Whole exome sequencing of NT2.5 and NT2.5-LM cell lines

NT2.5-LM is a cell line derived from the parental NT2.5 cell line that provides a more proliferative and metastatic murine model of breast cancer. We used whole exome sequencing to examine mutational differences. Overall design: One microgram or more of mouse genomic DNA from each sample was analyzed by whole exome sequencing using the SureSelectXT Mouse All Exon kit (Agilent), followed by next generation sequencing using the NovaSeq 6000 S4 flow cell (Illumina) with a 2x150bp paired-end read configuration, per the manufacturer's instructions. bcl2fastq v2.15.0 (Illumina) was used to convert BCL files to FASTQ files using default parameters. Running alignments against the mm10 genome was done by bwa v0.7.7 (mem) along with Piccard-tools1.119 to add read groups and remove duplicate reads. GATK v3.6.0 base call recalibration steps were used to create a final alignment file.

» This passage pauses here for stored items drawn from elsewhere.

(** * DRBot: a shallow embedding of [drbot.py]

    [drbot.py] drives ArcGIS Data Reviewer: it resolves a list of rule
    files, runs each of them against a database, summarises the findings
    into an in-memory log ([TmpLog]) and reports that log to a file and by
    email.

    The embedding follows the Python 2 reading of the script (byte strings,
    [exc[0]] on environment errors, [e.message]).  Strings are [string],
    Python integers are [Z], and everything the script asks of its
    surroundings (arcpy, the file system, the mail relay, the clock) is
    answered by a [World] record, so that every function below is a total,
    executable Rocq function. *)

From Stdlib Require Import String Ascii List ZArith Lia Bool Arith.
From Stdlib Require Import DecimalString Sorted OrderedTypeEx.
Import ListNotations.

Local Open Scope list_scope.
Local Open Scope string_scope.

(** ** Python string primitives used by the script *)

Module Py.

(** [str(n)] for a non-negative count and for an integer. *)
Definition str_nat (n : nat) : string := NilZero.string_of_uint (Nat.to_uint n).
Definition str_int (z : Z) : string := NilZero.string_of_int (Z.to_int z).

(** [s[:n]] *)
Definition slice_to (n : nat) (s : string) : string := substring 0 n s.

(** [s[n:]] *)
Fixpoint slice_from (n : nat) (s : string) : string :=
  match n, s with
  | O, _ => s
  | S n', String _ s' => slice_from n' s'
  | S _, EmptyString => EmptyString
  end.

(** [sub in s] *)
Fixpoint contains (sub s : string) : bool :=
  if prefix sub s then true
  else match s with
       | EmptyString => false
       | String _ s' => contains sub s'
       end.

(** [s.split(sep)] for a one-character separator. *)
Fixpoint split_aux (sep : ascii) (cur : string) (s : string) : list string :=
  match s with
  | EmptyString => [cur]
  | String c s' =>
      if Ascii.eqb c sep then cur :: split_aux sep EmptyString s'
      else split_aux sep (cur ++ String c EmptyString) s'
  end.

Definition split (sep : ascii) (s : string) : list string :=
  split_aux sep EmptyString s.

(** [sep.join(l)] *)
Definition join (sep : string) (l : list string) : string := String.concat sep l.

(** [s.splitlines()] on a byte string: the line boundaries are LF, CR and
    CRLF, and no empty last line is produced. *)
Definition LF : ascii := ascii_of_nat 10.
Definition CR : ascii := ascii_of_nat 13.
Definition BACKSLASH : ascii := ascii_of_nat 92.

Fixpoint splitlines_aux (after_cr : bool) (cur : string) (s : string) : list string :=
  match s with
  | EmptyString => if String.eqb cur EmptyString then [] else [cur]
  | String c s' =>
      if Ascii.eqb c LF then
        if after_cr then splitlines_aux false cur s'
        else cur :: splitlines_aux false EmptyString s'
      else if Ascii.eqb c CR then cur :: splitlines_aux true EmptyString s'
      else splitlines_aux false (cur ++ String c EmptyString) s'
  end.

Definition splitlines (s : string) : list string :=
  splitlines_aux false EmptyString s.

(** [s.rfind(c)]: the highest index of [c] in [s], or [-1]. *)
Fixpoint rfind_aux (c : ascii) (i : Z) (best : Z) (s : string) : Z :=
  match s with
  | EmptyString => best
  | String d s' => rfind_aux c (i + 1) (if Ascii.eqb d c then i else best) s'
  end.

Definition rfind (c : ascii) (s : string) : Z := rfind_aux c 0 (-1) s.

(** [int(s)] on a string of decimal digits. *)
Definition digit_val (c : ascii) : Z := Z.of_nat (nat_of_ascii c) - 48.

Fixpoint int_aux (acc : Z) (s : string) : Z :=
  match s with
  | EmptyString => acc
  | String c s' => int_aux (10 * acc + digit_val c) s'
  end.

Definition int (s : string) : Z := int_aux 0 s.

(** [s[:-n]] *)
Definition drop_last (n : nat) (s : string) : string :=
  substring 0 (String.length s - n) s.

(** [l[-1]] on a non-empty list. *)
Definition last_item (l : list string) : string := List.last l EmptyString.

End Py.

(** ** Exceptions *)

(** The exceptions the script distinguishes.  [IOError] and [OSError] (with
    [WindowsError]) carry an error number and its text, which are their
    [exc[0]] and [exc[1]]; every other exception carries one text, which is
    its [exc[0]].  All of them are instances of [Exception]. *)
Inductive exn : Type :=
| ExecuteError (message : string)
| IOError (errno : Z) (strerror : string)
| OSError (errno : Z) (strerror : string)
| ShutilError (errors : string)
| IndexError (what : string)
| UnboundLocalError (name : string)
| OtherError (what : string).

(** What a Python call does: it returns a value or raises. *)
Inductive outcome (A : Type) : Type :=
| Returns (a : A)
| Raises (e : exn).
Arguments Returns {A} a.
Arguments Raises {A} e.

(** ** [parse_arc_error] *)

Module Regex.

(** The pattern is the text "ERROR ", one or more zeros, a group made of a
    digit from 1 to 9 and any number of digits, and a colon.  These are its
    character classes. *)
Definition is_zero (c : ascii) : bool := Ascii.eqb c "0".
Definition is_digit (c : ascii) : bool :=
  (48 <=? nat_of_ascii c)%nat && (nat_of_ascii c <=? 57)%nat.
Definition is_nonzero_digit (c : ascii) : bool :=
  (49 <=? nat_of_ascii c)%nat && (nat_of_ascii c <=? 57)%nat.

(** The longest prefix of [s] whose characters satisfy [p], and the rest. *)
Fixpoint span (p : ascii -> bool) (s : string) : string * string :=
  match s with
  | EmptyString => (EmptyString, EmptyString)
  | String c s' =>
      if p c then let (a, b) := span p s' in (String c a, b)
      else (EmptyString, s)
  end.

(** [s] without the prefix [pre], when it has it. *)
Fixpoint strip_prefix (pre s : string) : option string :=
  match pre, s with
  | EmptyString, _ => Some s
  | String a pre', String b s' =>
      if Ascii.eqb a b then strip_prefix pre' s' else None
  | String _ _, EmptyString => None
  end.

(** The zeros, the group and the colon at the head of [s]; the result is
    the group.  Both
    repetitions are greedy, and what follows each of them cannot be matched
    by the repeated class, so the longest repetition is the only one that
    can succeed. *)
Definition match_code (s : string) : option string :=
  let (zeros, r1) := span is_zero s in
  match zeros, r1 with
  | String _ _, String c r2 =>
      if is_nonzero_digit c then
        let (ds, r3) := span is_digit r2 in
        match r3 with
        | String ":" _ => Some (String c ds)
        | _ => None
        end
      else None
  | _, _ => None
  end.

Definition match_here (s : string) : option string :=
  match strip_prefix "ERROR " s with
  | Some r => match_code r
  | None => None
  end.

(** [re.search]: the match at the leftmost position that has one. *)
Fixpoint search (s : string) : option string :=
  match match_here s with
  | Some g => Some g
  | None =>
      match s with
      | EmptyString => None
      | String _ s' => search s'
      end
  end.

End Regex.

(** [parse_arc_error(e)], called on an [arcpy.ExecuteError]; [e.message] of
    any other exception is not used by the script and is taken empty. *)
Definition exn_message (e : exn) : string :=
  match e with
  | ExecuteError m => m
  | _ => EmptyString
  end.

Definition parse_arc_error (e : exn) : outcome Z :=
  match Regex.search (exn_message e) with
  | None => Raises e
  | Some g => Returns (Py.int g)
  end.

(** ** The surroundings of the script *)

(** One row of [REVTABLEMAIN], in the order of [fields] in
    [summarise_dr_output]. *)
Record finding : Type := mkFinding {
  CHECKTITLE : string;
  ORIGINTABLE : string;
  SUBTYPE : string;
  OBJECTID : Z;
  NOTES : string
}.

(** The calls the script makes to its surroundings, as they are recorded in
    the state, oldest first. *)
Inductive event : Type :=
| AddMessage (s : string)
| Print (s : string)
| CheckOutExtension (name : string)
| CheckInExtension (name : string)
| Rmtree (path : string)
| Copytree (src dst : string)
| CreateFileGDB (folder name : string)
| EnableDataReviewer (path : string)
| CreateReviewerSession (ws name : string) (template : option string)
| ExecuteReviewerBatchJob (ws session rulefile db : string)
| OpenRead (path : string)
| WriteFile (path : string) (content : list string)
| SmtpConnect (server : string)
| SmtpSendmail (sender : string) (rcpts : list string) (body : string)
| SmtpQuit.

(** The answers of the surroundings.  [None] in a result of type
    [option exn] means that the call succeeded. *)
Record World : Type := mkWorld {
  (* os.path *)
  os_path_join : string -> string -> string;
  os_path_dirname : string -> string;
  os_path_basename : string -> string;
  (* the interpreter *)
  script_file : string;                       (* __file__ *)
  start_time : string;                        (* str(dt.now()) on entry *)
  run_duration : string;                      (* str(dt.now() - t0) *)
  str_exn : exn -> string;                    (* str(exc) *)
  repr_exn : exn -> string;                   (* repr(exc) *)
  format_exc : exn -> string;                 (* traceback.format_exc() *)
  (* files *)
  read_file : string -> outcome string;       (* open(f, 'r').read() *)
  open_write : string -> option exn;          (* open(f, 'w') and the writes *)
  rmtree : string -> option exn;
  copytree : string -> string -> option exn;
  (* arcpy *)
  CreateFileGDB_management : string -> string -> option exn;
  EnableDataReviewer_Reviewer : string -> option exn;
  CreateReviewerSession_Reviewer : string -> string -> option string -> option exn;
  AddFieldDelimiters : string -> string -> string;
  SearchCursor : string -> string -> outcome (list Z);
  ExecuteReviewerBatchJob_Reviewer : string -> string -> string -> string -> option exn;
  da_SearchCursor : string -> string -> outcome (list finding);
  (* smtplib *)
  SMTP : string -> option exn;
  sendmail : string -> list string -> string -> option exn;
  smtp_quit : option exn
}.

(** What a run changes: the attributes of the [DRBot] object that are
    assigned to, the directories that exist, and the calls made so far. *)
Record state : Type := mkState {
  self_db : string;
  tmp_log_list : list string;
  dirs : list string;
  events : list event
}.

MuTect2 v3.6.0 was used to call somatic variants against a panel of normal using default parameters. snpEFF (v4.1) was used to annotate the variant calls and to create a clean tab separated table of variants. IGV v2.13.2 was used to identify breast cancer specific mutations from MuTect2 files. SnapGene Viewer v.6.2 was used to visually align and determine the mutations between the two cell lines against the mRNA sequences of selected genes. Annotations were created to visualize mutational differences.